Tag integrator 406 can integrate generated context-data tags into a list of other context-data tags. Context-data tags can be listed according to any attributes and/or relationships between attributes of the context data represented by the context-data tags. For example, context-data tags related to geolocation data can be listed in a geolocation tag list. In some embodiments, tag integrator 406 can rank the context-data tags in the list according to a specified parameter. Example parameters include, inter alia, a context data value, quality of the context data, order of occurrence of context data, location of the context data, the relationship of the context data to another context data, frequency of the occurrence of an event represented by the context data, origin of the context data, status of a user associated with the context data and/or any combination thereof. In some embodiments, tag integrator 406 can modify an attribute of a context-data tag to provide a visual cue of the ranking of the context-data tag in the list. For example, a visual cue (e.g. location in context-data tag cloud, font size, text color, text stylization, graphical metaphor and the like) of the context-data tag can be modified to indicate a value of a ranking parameter. It should be noted that in some embodiments, tag integrator can include non-context-data tag elements (e.g. a text message component, a digital photograph) in a context-data tag cloud.
In some embodiments, a graphical metaphor can be utilized to indicate a ranking (i.e. weighing) of a context-data tag and/or a value of a context data represented by the context-data tag. Graphical metaphors can be used for such purposes as symbolizing a user state, a particular context-data state, a relationship between a user's eye-tracking data and the thing the user is looking at, or a mobile device state. For example, the context-data tag can include a sun icon and a moon icon. The sun icon can be displayed during the period when the user state is awake. The moon icon can be displayed during the period the user state is asleep. User state can be inferred from context data (e.g. ambient lighting, motion of the mobile device, location in a bedroom, and the like). In another example, a context-data tag can represent a mobile device's velocity. The mobile device may be travelling at a high-rate of speed only normally possible in an airplane. The context-data tag can be then be rendered as an airplane icon.

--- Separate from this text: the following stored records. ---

(** The walk of the tables, from a state that represents a map. *)
Lemma walk_ok s T A a va write (o : option mapping) :
  repr ram s T A → A !! active s = Some a → 0 ≤ va < PHYS_BASE → a !! pg_no va = o →
  ∃ s', mmu_walk va write s =
    Ok (translate o va write, s') ∧
    repr ram s' T (match o with
      | Some x => if permits write x then <[active s := <[pg_no va := touch write x]> a]> A else A | None => A end) ∧
    dirs_step T (pal s) (pal s') ∧ same_cpu s s'.
Proof.
  intros Hr Ha Hva Ho. destruct (page_no_split va Hva) as (Hi & Hj & Ev).
  destruct (repr_frame _ _ _ _ Hr (c_active _ _ _ (r_cpu _ _ _ _ Hr))) as (F1 & F2 & F3).
  destruct (repr_table _ _ _ _ _ Hr Ha) as [t Ht]. set (pd := active s) in *.
  unfold mmu_walk. rewrite st_get_step, (st_lift_step _ _ _ _ (cr3_page _ _ _ Hr)).
  rewrite (st_step _ (ld_word (pal s) T A pd None pd (pd_no va) s (r_dirs _ _ _ _ Hr) eq_refl ltac:(by exists t) ltac:(lia))).
  pose proof (d_pde _ _ _ _ (r_dirs _ _ _ _ Hr) pd t (pd_no va) Ht Hi) as Hw. destruct (t !! pd_no va) as [pt|] eqn:Ept.
  2: { unfold pde_ok in Hw. rewrite Hw. assert (o = None) as ->.
       { destruct o as [x|]; [| done].
         destruct (entry_of _ _ _ _ _ _ _ _ Hr Ht Ha Hva Ho) as (pt & ? & _). congruence. }
       exists s. split; [done |]. split; [done |]. by split; [apply dirs_step_refl |]. }
  destruct (pde_get_pt_eq pt _ (owns_frame _ _ _ pd (Some (pd_no va)) pt (r_dirs _ _ _ _ Hr) ltac:(by exists t)) Hw)
    as (_ & -> & _ & Eg & _). cbn [negb]. rewrite (st_lift_step _ _ _ _ Eg).
  rewrite (st_step _ (ld_word (pal s) T A pd (Some (pd_no va)) pt (pt_no va) s (r_dirs _ _ _ _ Hr) eq_refl ltac:(by exists t) Hj)).
  rewrite (d_pte _ _ _ _ (r_dirs _ _ _ _ Hr) pd t a (pd_no va) pt (pt_no va) Ht Ha Ept Hj), <-Ev, Ho.
  destruct o as [x|]; cbn [encode_slot].
  2: { exists s. split; [done |]. split; [done |]. by split; [apply dirs_step_refl |]. }
  destruct (d_map _ _ _ _ (r_dirs _ _ _ _ Hr) pd a _ x Ha Ho) as [Hx _]. rewrite allows_encode by done.
  unfold translate. destruct (permits write x) eqn:Ep.
  2: { exists s. split; [done |]. split; [done |]. by split; [apply dirs_step_refl |]. }
  destruct (touch_pde s T A pd t (pd_no va) pt _ Hr Ht Ept eq_refl) as (p1 & E1 & Hr1 & Hd1). rewrite (st_step _ E1).
  destruct (touch_entry x write Hx) as (Ee & Hy & Epg). rewrite Ee.
  destruct (st_pte p1 T A pd t a (pd_no va) (pt_no va) pt (touch write x) (set_pal p1 s) (r_dirs _ _ _ _ Hr1) eq_refl Ht Ha Ept Hj Hy)
    as (p2 & E2 & Hd2 & Hs2). rewrite <-Ev in Hd2. rewrite (st_step _ E2).
  eexists. split.
  { unfold st_modify. unfold mbind at 1, st_bind at 1. rewrite (st_lift_step _ _ _ _ (encode_page _ Hy)). by rewrite Epg. }
  cbn [pal cr3 tlb init_page_dir set_pal]. split; [| split; [by eapply dirs_step_trans | done]]. split; [done |].
  pose proof (not_init _ _ _ _ _ _ _ Hr Ha Ho) as Hni. destruct (r_cpu _ _ _ _ Hr) as [[C1 C1'] C2 C3].
  split; cbn.
  - split; [by rewrite lookup_insert_ne | done].
  - change (is_Some (<[pd:=<[pg_no va:=touch write x]> a]> A !! pd)). rewrite lookup_insert_eq. eauto.
  - intros v e a' Hv Ha'. change (<[pd:=<[pg_no va:=touch write x]> a]> A !! pd = Some a') in Ha'.
    rewrite lookup_insert_eq in Ha'. injection Ha' as <-. unfold permits in Ep. apply andb_prop in Ep as [Ep _].
    destruct (decide (v = pg_no va)) as [-> |].
    + rewrite lookup_insert_eq in Hv. injection Hv as <-. rewrite lookup_insert_eq.
      exists (touch write x), (touch write x). by destruct write.
    + rewrite lookup_insert_ne in Hv by done. rewrite lookup_insert_ne by done. by eapply C3.
Qed.

(** Through the cache or not, an access sees the map. *)
Lemma mmu_access_ok s T A a va write :
  repr ram s T A → A !! active s = Some a → 0 ≤ va < PHYS_BASE →
  ∃ s', mmu_access va write s =
    Ok (translate (a !! pg_no va) va write, s') ∧
    repr ram s' T (match a !! pg_no va with
      | Some x => if permits write x then <[active s := <[pg_no va := touch write x]> a]> A else A | None => A end) ∧
    dirs_step T (pal s) (pal s') ∧ same_cpu s s'.
Proof.
  intros Hr Ha Hva. unfold mmu_access. rewrite st_get_step.
  destruct (tlb s !! pg_no va) as [e|] eqn:Et; [| by apply walk_ok].
  destruct (allows e write && has_flag e PTE_A && (negb write || has_flag e PTE_D)) eqn:Eh; [| by apply walk_ok].
  destruct (c_tlb _ _ _ (r_cpu _ _ _ _ Hr) _ _ _ Et Ha) as (x & y & Hy & -> & Hx & H1 & H2 & H3 & H4 & H5 & H6).
  rewrite Hy. unfold translate. rewrite allows_encode in Eh by done.
  destruct (encode_bits x Hx) as (_ & _ & _ & Ea & Ed). rewrite Ea, Ed in Eh.
  apply andb_prop in Eh as [[Ep Eacc]%andb_prop Edir].
  assert (permits write y = true) as ->.
  { unfold permits in *. rewrite H2, <-H4. rewrite H1 in Ep. done. }
  rewrite (st_lift_step _ _ _ _ (encode_page x Hx)), H3. exists s. split; [done |].
  assert (touch write y = y) as ->.
  { unfold touch, PagedirThm.set_accessed, PagedirThm.set_dirty. destruct y as [k p w c d]. cbn in *.
    rewrite (H5 Eacc). destruct write; cbn in *; [by rewrite (H6 Edir) | done]. }
  rewrite (insert_id a), insert_id by done. split; [done |]. by split; [apply dirs_step_refl |].
Qed.
End ops.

Graphics component 408 can render the tag cloud into an appropriate graphical format (e.g. in a webpage format with a markup language such as XHTML). Tag updater 410 can query an origin of a context data to obtain an updated value of the context data. For example, tag updater 410 can communicate an instruction to mobile device 302A to acquire a new particular context-data value. Mobile device 302A can then utilize an appropriate sensor to acquire the context data. Mobile device 302A can then communicate the context data to context-data tag-cloud manager 400. In some embodiments, context-data tag-cloud manager 400 can include other applications and utilities, such as search engines and the like, that facilitate the functionalities discussed supra.

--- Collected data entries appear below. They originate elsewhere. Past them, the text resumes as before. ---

(** ** Freeing *)

(** The pages of an arena, given back. *)
Lemma free_pages h a x :
  heap_ok h → arenas h !! a = Some x →
  ∃ p, palloc_free_multiple a (arena_pages x) (pages h) = Ok p ∧ palloc_ok p ∧
    (∀ b, in_use p false b ↔ in_use (pages h) false b ∧ ¬ ∃ k, 0 ≤ k < arena_pages x ∧ b = a + PGSIZE * k) ∧
    ∀ b, ¬ a ≤ b < a + PGSIZE * arena_pages x → memory p !! b = memory (pages h) !! b.
Proof.
  intros Hh Hx. pose proof (ho_arena _ Hh _ _ Hx) as Ha. pose proof (ar_pages _ _ _ _ Ha) as Hn.
  destruct (ar_used _ _ _ _ Ha 0 ltac:(lia)) as (n0 & E0 & H0). rewrite Z.mul_0_r, Z.add_0_r in E0.
  destruct (ar_used _ _ _ _ Ha (arena_pages x - 1) ltac:(lia)) as (n1 & E1 & H1).
  apply lookup_lt_Some in H1. rewrite bits_of_length in H1.
  assert (Z.of_nat n0 + arena_pages x ≤ bit_cnt (used_map (pool_of false (pages h)))) as Hl
    by (rewrite E0 in E1; unfold page_addr, PGSIZE in E1; lia).
  destruct (palloc_free_ok (pages h) false (Z.of_nat n0) (arena_pages x) (ho_pages _ Hh) ltac:(lia) ltac:(lia) Hl)
    as [Hfree _]. rewrite <-E0 in Hfree.
  destruct Hfree as (p & E & Hp & Hu & _ & Hm & _); [intros b (k & Hk & ->); by apply Ha |].
  exists p. split; [done |]. split; [done |]. split; [exact Hu |].
  intros b Hb. by rewrite Hm, decide_False.
Qed.

Lemma remove_arena_ok h a x :
  heap_ok h → arenas h !! a = Some x → (∀ q, is_free h q → pg_round_down q ≠ a) →
  ∃ p, palloc_free_multiple a (arena_pages x) (pages h) = Ok p ∧
    let h' := Heap (descs h) (delete a (arenas h)) p in
    heap_ok h' ∧ (∀ q m, live h' q m ↔ live h q m ∧ pg_round_down q ≠ a) ∧
    (∀ b, in_use p false b ↔ in_use (pages h) false b ∧ ¬ ∃ k, 0 ≤ k < arena_pages x ∧ b = a + PGSIZE * k) ∧
    ∀ b, ¬ a ≤ b < a + PGSIZE * arena_pages x → memory p !! b = memory (pages h) !! b.
Proof.
  intros Hh Hx Hnf. destruct (free_pages h a x Hh Hx) as (p & E & Hp & Hu & Hm).
  exists p. split; [done |]. intros h'.
  assert (∀ b y, arenas h' !! b = Some y ↔ b ≠ a ∧ arenas h !! b = Some y) as Har.
  { intros b y. unfold h'. cbn. rewrite lookup_delete_Some. naive_solver. }
  split; [| split; [| split; [exact Hu | exact Hm]]].
  - split; try apply Hh.
    + exact Hp.
    + intros b y [Hne Hy]%Har. pose proof (ho_arena _ Hh _ _ Hy) as Hb. split; try apply Hb.
      intros k Hk. apply Hu. split; [by apply Hb |]. intros (k' & Hk' & Ek).
      pose proof (ho_disjoint _ Hh a x b y Hx Hy ltac:(congruence)) as Hd. unfold disjoint_blocks, PGSIZE in *. lia.
    + intros b y c z [_ Hy]%Har [_ Hz]%Har. by apply (ho_disjoint _ Hh).
    + intros i d b Hd Hb. destruct (ho_free _ Hh i d b Hd Hb) as (c & y & Hy & Hdy & Hby).
      exists c, y. split; [| done]. apply Har. split; [| done]. intros ->.
      apply (Hnf b); [by exists i, d |]. by apply (is_block_page h b a y _ Hh (small_is_block h a y i d b Hy Hdy Hd Hby)).
  - intros q m. unfold live. change (is_free h' q) with (is_free h q). unfold is_block. split.
    + intros [(b & y & [Hne Hy]%Har & Hb) Hf]. change (descs h') with (descs h) in Hb.
      split; [split; [by exists b, y | done] |].
      intros E1. apply Hne. symmetry. rewrite <-E1. by apply (is_block_page h q b y m Hh).
    + intros [[(b & y & Hy & Hb) Hf] Hne]. split; [| done]. exists b, y. split; [| exact Hb].
      apply Har. split; [| done]. intros ->. apply Hne. by apply (is_block_page h q a y m Hh).
Qed.

Lemma set_memory_ok h m :
  heap_ok h → (∀ a, is_Some (memory (pages h) !! a) → is_Some (m !! a)) →
  heap_ok (set_memory m h) ∧ ∀ q n, live (set_memory m h) q n ↔ live h q n.
Proof.
  intros Hh Hm. split; [| done]. split; try apply Hh.
  - split; cbn; [eapply pool_ok_mono; [apply (ho_pages _ Hh) | done] | eapply pool_ok_mono; [apply (ho_pages _ Hh) | done] |].
    apply (ho_pages _ Hh).
  - intros a x Hx. by apply (ho_arena _ Hh) in Hx as [].
Qed.

(** All the blocks of an arena whose count is full are free. *)
Lemma full_arena h a x i d :
  heap_ok h → arenas h !! a = Some x → a_desc x = Some i → descs h !! i = Some d →
  free_cnt x = blocks_per_arena d → ∀ b, b ∈ arena_blocks a d → b ∈ free_list d.
Proof.
  intros Hh Hx Hi Hd Hc b Hb. destruct (ar_desc _ _ _ _ (ho_arena _ Hh _ _ Hx) i Hi) as (d' & Hd' & Hcnt).
  rewrite Hd in Hd'. injection Hd' as <-. destruct (desc_bounds _ _ (ho_descs _ Hh _ _ Hd)) as (_ & Hbp & _).
  pose proof (arena_blocks_length a d ltac:(lia)) as Hlen.
  set (f := filter (λ y, y ∈ arena_blocks a d) (free_list d)) in *.
  assert (f ≡ₚ arena_blocks a d) as Hp.
  { apply submseteq_length_Permutation.
    - apply NoDup_submseteq; [apply NoDup_filter, (ho_nodup _ Hh _ _ Hd) |]. by intros y [Hy _]%list_elem_of_filter.
    - lia. }
  assert (b ∈ f) as Hf by (by rewrite Hp). by apply list_elem_of_filter in Hf as [_ Hf].
Qed.

(** The free list of an arena's descriptor without the arena's blocks. *)
Lemma drop_arena_blocks h a x i d :
  heap_ok h → arenas h !! a = Some x → a_desc x = Some i → descs h !! i = Some d →
  free_cnt x = blocks_per_arena d →
  let h1 := set_arena a (Arena (magic x) (Some i) 0) (set_free_list i (filter (λ b, b ∉ arena_blocks a d) (free_list d)) h) in
  heap_ok h1 ∧ (∀ q, is_free h1 q → pg_round_down q ≠ a) ∧
  ∀ q m, live h1 q m ∧ pg_round_down q ≠ a ↔ live h q m.
Proof.
  intros Hh Hx Hi Hd Hc h1. set (l := filter (λ b, b ∉ arena_blocks a d) (free_list d)) in *.
  assert (0 = Z.of_nat (length (filter (λ b, b ∈ arena_blocks a d) l))) as E0.
  { rewrite filter_none; [done |]. by intros y [Hy _]%list_elem_of_filter. }
  assert (heap_ok h1) as Hh1.
  { unfold h1. rewrite E0. apply set_free_ok; try done.
    - apply NoDup_filter, (ho_nodup _ Hh _ _ Hd).
    - intros b [_ Hb]%list_elem_of_filter. by left.
    - unfold l. rewrite list_filter_filter. apply list_filter_iff. tauto. }
  assert (∀ q, is_free h1 q → is_free h q ∧ q ∉ arena_blocks a d) as Hf1.
  { intros q Hq. unfold h1 in Hq. apply set_free_is_free with (d := d) in Hq; [| done].
    destruct Hq as [Hq|(j & dj & Hne & Hj & Hq)].
    - apply list_elem_of_filter in Hq as [Hq1 Hq2]. split; [by exists i, d | done].
    - split; [by exists j, dj |]. intros Hqa. apply Hne. by apply (free_own_desc h a x i d q j dj). }
  split; [done |]. split.
  - intros q Hq Hqa. destruct (Hf1 q Hq) as [Hf Hno]. destruct (is_free_block h q Hh Hf) as (b & y & j & dj & Hy & Hj & Hdj & Hb & _).
    pose proof (small_is_block h b y j dj q Hy Hj Hdj Hb) as Hblk.
    pose proof (is_block_page _ _ _ _ _ Hh Hblk) as E. rewrite Hqa in E. subst b.
    rewrite Hx in Hy. injection Hy as <-. assert (j = i) by congruence. subst j. congruence.
  - intros q m. unfold live, h1. setoid_rewrite set_free_is_block; [| done ..]. rewrite (set_free_is_free h a x i d) by done. split.
    + intros [[Hblk Hnf] Hne]. split; [done |]. intros (j & dj & Hj & Hq). apply Hnf.
      destruct (decide (j = i)) as [-> |]; [left | right; by exists j, dj]. rewrite Hd in Hj. injection Hj as <-.
      apply list_elem_of_filter. split; [| done]. intros Hqa. apply Hne.
      by apply (is_block_page h q a x _ Hh (small_is_block h a x i d q Hx Hi Hd Hqa)).
    + intros [Hblk Hnf]. split; [split; [done |] |].
      * intros Hq. apply Hnf. destruct Hq as [Hq|(j & dj & _ & Hj & Hq)]; [| by exists j, dj].
        apply list_elem_of_filter in Hq as [_ Hq]. by exists i, d.
      * intros Hqa. destruct Hblk as (b & y & Hblk). pose proof (is_block_page _ _ _ _ _ Hh Hblk) as E.
        rewrite Hqa in E. subst b. destruct Hblk as [Hy Hblk]. rewrite Hx in Hy. injection Hy as <-. rewrite Hi in Hblk.
        destruct Hblk as (d' & Hd' & Hq & _). rewrite Hd in Hd'. injection Hd' as <-.
        apply Hnf. exists i, d. split; [done |]. by apply (full_arena h a x i d).
Qed.

(** An arena whose count is not full has a block that is not free. *)
Lemma arena_has_live h a x i d :
  heap_ok h → arenas h !! a = Some x → a_desc x = Some i → descs h !! i = Some d →
  free_cnt x < blocks_per_arena d → ∃ q m, live h q m ∧ pg_round_down q = a.
Proof.
  intros Hh Hx Hi Hd Hc. destruct (ar_desc _ _ _ _ (ho_arena _ Hh _ _ Hx) i Hi) as (d' & Hd' & Hcnt).
  rewrite Hd in Hd'. injection Hd' as <-. destruct (desc_bounds _ _ (ho_descs _ Hh _ _ Hd)) as (_ & Hbp & _).
  pose proof (arena_blocks_length a d ltac:(lia)) as Hlen.
  destruct (decide (Forall (λ b, b ∈ free_list d) (arena_blocks a d))) as [Hall|Hno].
  - exfalso. rewrite Forall_forall in Hall.
    assert (length (arena_blocks a d) ≤ length (filter (λ b, b ∈ arena_blocks a d) (free_list d)))%nat; [| lia].
    apply submseteq_length, NoDup_submseteq; [by apply (arena_blocks_NoDup a i), (ho_descs _ Hh) |].
    intros b Hb. apply list_elem_of_filter. auto.
  - apply not_Forall_Exists in Hno; [| apply _]. apply Exists_exists in Hno as (q & Hq & Hnf). cbn in Hnf.
    pose proof (small_is_block h a x i d q Hx Hi Hd Hq) as Hblk. exists q, (d_block_size d).
    split; [split; [by exists a, x |] | by apply (is_block_page _ _ _ _ _ Hh Hblk)].
    intros (j & dj & Hj & Hqj). apply Hnf. destruct (decide (j = i)) as [->|Hne]; [congruence |].
    exfalso. apply Hne. by apply (free_own_desc h a x i d q j dj).
Qed.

In some embodiments, the virtual context-data source can be hosted by a server cloud 604. However, it should be noted that other virtual context-data sources can reside in the memory of other computer systems such as the memory of the mobile device 602. Server cloud 604 can comprise a server layer of a cloud computing system designed for the delivery of cloud computing services. The server cloud 604 can include such systems as multi-core processors, cloud-specific operating systems and the like. Server cloud 604 can communicate data to the mobile device 602 via the communication network 606. Communication network 606 can include both cellular 610 and/or wireless-based 608 networking systems for communicating data to the mobile device 602.

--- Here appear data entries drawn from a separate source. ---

(* ===== verification/Page.v ===== *)
(** vm/page.c and the paging part of [page_fault] in userprog/exception.c: the
    supplemental page table of a process, faults, stack growth and mappings. *)
From S2P Require Import Prelude Bytes Bitmap Hash CString CStringThm Words Vaddr Palloc PageMem Pagedir Block Swap Vm.
Local Open Scope Z_scope.

Section page.
Context {D : Type} `{!Device D} {F : Type} `{!FileStore F}.
Context (init_ram_pages : Z) (out_of_memory : loc → bool).
Implicit Types s : vm D F.

Abbreviation VM := (ST (vm D F)).

(** Is there memory for the buckets a rehash wants? *)
Definition rehash_memory s : bool := negb (out_of_memory (next_addr s)).

Definition page_table_init : VM bool :=
  s ← st_get;
  '(t, p) ← current_proc;
  match hash_init (E := spt_elem) (rehash_memory s) with
  | Some h => put_proc t (set_spt h p);; mret true
  | None => mret false
  end.

Definition page_destructor (e : spt_elem) (o : outcome (vm D F)) : outcome (vm D F) :=
  s ← o;
  '(_, s) ← (p ← get_pg e.2;
    (if (p_kpage p =? 0) && negb (p_swap_slot p =? PAGE_NO_SLOT) then on_swap (λ _, swap_free (p_swap_slot p)) else mret tt);;
    st_modify (set_pages (delete e.2))) s;
  Ok s.

Definition page_table_destroy (t : loc) : VM unit := λ s,
  match procs s !! t with
  | Some p => s ← hash_destroy (Some page_destructor) (Spt p) (Ok s); Ok (tt, s)
  | None => Err BadPointer
  end.

(** The common part of [page_add_file], [page_add_anon] and [page_add_mmap]: a
    new page in the table of the running process, or null. *)
Definition page_add (p : page) : VM (option loc) :=
  st_assert (pg_ofs (p_upage p) =? 0);;
  o ← vm_malloc out_of_memory;
  match o with
  | None => mret None
  | Some pl =>
      put_pg pl p;;
      s ← st_get;
      '(t, x) ← current_proc;
      '(old, h) ← st_lift (hash_insert page_hash page_less (rehash_memory s) (Spt x) (p_upage p, pl));
      put_proc t (set_spt h x);;
      match old with
      | Some _ => st_modify (set_pages (delete pl));; mret None
      | None => mret (Some pl)
      end
  end.

Definition page_add_file (upage : Z) (file : loc) (ofs read_bytes zero_bytes : Z) (writable : bool) : VM (option loc) :=
  page_add (Page upage 0 PAGE_BIN writable (Some file) ofs read_bytes zero_bytes PAGE_NO_SLOT).

Definition page_add_anon (upage : Z) (writable : bool) : VM (option loc) :=
  page_add (Page upage 0 PAGE_ANON writable None 0 0 PGSIZE PAGE_NO_SLOT).

Definition page_add_mmap (upage : Z) (file : loc) (ofs read_bytes zero_bytes : Z) : VM (option loc) :=
  page_add (Page upage 0 PAGE_MMAP true (Some file) ofs read_bytes zero_bytes PAGE_NO_SLOT).

(** The key's page pointer is not looked at. *)
Definition page_find (h : hash_table spt_elem) (vaddr : Z) : outcome (option loc) :=
  e ← hash_find page_hash page_less h (pg_round_down vaddr, 1%positive);
  Ok (match e with Some (_, pl) => Some pl | None => None end).

(** Fill a frame from its page's file, or with zeros; false when the file is
    too short. *)
Definition load_frame (p : page) (kpage : Z) : VM bool :=
  if decide (p_type p ≠ PAGE_ANON) then
    f ← st_lift (from_option_err BadPointer (p_file p));
    got ← on_files (store_read_at f (p_read_bytes p) (p_ofs p));
    on_memory (λ m, write_bytes got m kpage);;
    if negb (Z.of_nat (length got) =? i32 (p_read_bytes p)) then mret false
    else vm_memset (kpage + p_read_bytes p) 0 (p_zero_bytes p);; mret true
  else vm_memset kpage 0 PGSIZE;; mret true.

Definition handle_mm_fault (pl : loc) : VM bool :=
  p ← get_pg pl;
  st_assert (p_kpage p =? 0);;
  kpage ← frame_alloc out_of_memory PAL_USER (p_upage p);
  if kpage =? 0 then mret false
  else
    p ← get_pg pl;
    loaded ← load_frame p kpage;
    if negb (loaded : bool) then frame_free kpage;; mret false
    else
      let from_swap := negb (p_swap_slot p =? PAGE_NO_SLOT) in
      (if from_swap then
         s ← st_get;
         m ← on_swap (swap_in (p_swap_slot p) kpage);
         on_memory (λ _, Ok m);;
         put_pg pl (set_slot PAGE_NO_SLOT p)
       else mret tt);;
      '(_, t) ← current_proc;
      ok ← on_mach (pagedir_set_page init_ram_pages (pagedir t) (p_upage p) kpage (p_writable p));
      if negb (ok : bool) then frame_free kpage;; mret false
      else
        (if bool_decide (p_type p = PAGE_MMAP) && from_swap
         then on_mach (pagedir_set_dirty (pagedir t) (p_upage p) true) else mret tt);;
        p ← get_pg pl;
        put_pg pl (set_kpage kpage p);;
        frame_install kpage pl;;
        mret true.

(** The loop of [page_pin], [fuel] turns. *)
Fixpoint page_pin_fuel (fuel : nat) (pl : loc) : VM bool :=
  match fuel with
  | O => st_fail OutOfFuel
  | S fuel =>
      pinned ← frame_pin_resident pl;
      if (pinned : bool) then mret true
      else
        ok ← handle_mm_fault pl;
        if (ok : bool) then page_pin_fuel fuel pl else mret false
  end.

Definition page_pin : loc → VM bool := page_pin_fuel 2.

Definition page_is_stack_access (addr esp : Z) : bool :=
  is_user_vaddr addr && (u32 (PHYS_BASE - STACK_LIMIT) <=? addr) && (u32 (esp - 32) <=? addr).

Definition page_grow_stack (addr : Z) : VM bool :=
  o ← page_add_anon (pg_round_down addr) true;
  match o with None => mret false | Some pl => handle_mm_fault pl end.

(** The loop of [page_unmap], from page [i] on, [n] pages left. *)
Fixpoint unmap_loop (n : nat) (m : mmap_file) (i : Z) : VM unit :=
  match n with
  | O => mret tt
  | S n =>
      let upage := u32 (m_addr m + i * PGSIZE) in
      '(_, t) ← current_proc;
      o ← st_lift (page_find (Spt t) upage);
      (match o with
       | None => mret tt
       | Some pl =>
           pinned ← page_pin pl;
           (if (pinned : bool) then
              dirty ← on_mach (pagedir_is_dirty (pagedir t) upage);
              p ← get_pg pl;
              (if (dirty : bool) then
                 s ← st_get;
                 l ← st_lift (read_bytes (Z.to_nat (p_read_bytes p)) (memory (pal (mach s))) (p_kpage p));
                 on_files (store_write_at (m_file m) l (p_read_bytes p) (p_ofs p));; mret tt
               else mret tt);;
              p ← get_pg pl;
              on_mach (pagedir_clear_page (pagedir t) upage);;
              put_pg pl (set_kpage 0 p);;
              frame_free (p_kpage p)
            else mret tt);;
           s ← st_get;
           '(c, t) ← current_proc;
           p ← get_pg pl;
           '(_, h) ← st_lift (hash_delete page_hash page_less (rehash_memory s) (Spt t) (p_upage p, pl));
           put_proc c (set_spt h t);;
           (if negb (p_swap_slot p =? PAGE_NO_SLOT) then on_swap (λ _, swap_free (p_swap_slot p)) else mret tt);;
           st_modify (set_pages (delete pl))
       end);;
      unmap_loop n m (i + 1)
  end.

Definition page_unmap (ml : loc) : VM unit :=
  s ← st_get;
  m ← st_lift (from_option_err BadPointer (mmaps s !! ml));
  unmap_loop (Z.to_nat (page_cnt m)) m 0;;
  on_files (store_close (Some (m_file m)));;
  '(t, x) ← current_proc;
  put_proc t (set_mmaps (drop_elem ml (Mmap_list x)) x);;
  st_modify (set_mmap_files (delete ml)).

Fixpoint page_unmap_all (fuel : nat) : VM unit :=
  match fuel with
  | O => st_fail OutOfFuel
  | S fuel =>
      '(_, t) ← current_proc;
      match Mmap_list t with
      | [] => mret tt
      | ml :: _ => page_unmap ml;; page_unmap_all fuel
      end
  end.

(** ** [page_fault] of userprog/exception.c

    Does the handler repair the fault?  If not it kills the process (or, in
    kernel mode, the kernel panics).  [esp] is the program's stack pointer:
    [f->esp] for a fault in user mode, [user_esp] in a system call. *)
Definition page_fault (not_present write : bool) (fault_addr esp : Z) : VM bool :=
  '(_, t) ← current_proc;
  if not_present && is_user_vaddr fault_addr && negb (pagedir t =? 0) then
    o ← st_lift (page_find (Spt t) fault_addr);
    match o with
    | Some pl =>
        p ← get_pg pl;
        if (p_kpage p =? 0) && (negb write || p_writable p) then handle_mm_fault pl else mret false
    | None => if page_is_stack_access fault_addr esp then page_grow_stack fault_addr else mret false
    end
  else mret false.
End page.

Example virtual context-data sources 612-616 include a virtual world 612 (e.g. Second Life™), user calendar 614 and a computerized-gaming environment 616. In virtual world 612, a user can interact with other users and virtual objects. For example, in some embodiments, a virtual sensor can render attributes of the users (e.g. user avatar attributes), virtual world environmental attributes and/or virtual object attributes into virtual context data. Similarly, a virtual sensor can acquire context data from user and environmental (e.g. level of play) attributes of a computerized-gaming environment 616. User calendar 614 can provide user schedule data that can be rendered as virtual context data. In some embodiments, the mobile device 602 can include a combination of virtual sensor and real sensors.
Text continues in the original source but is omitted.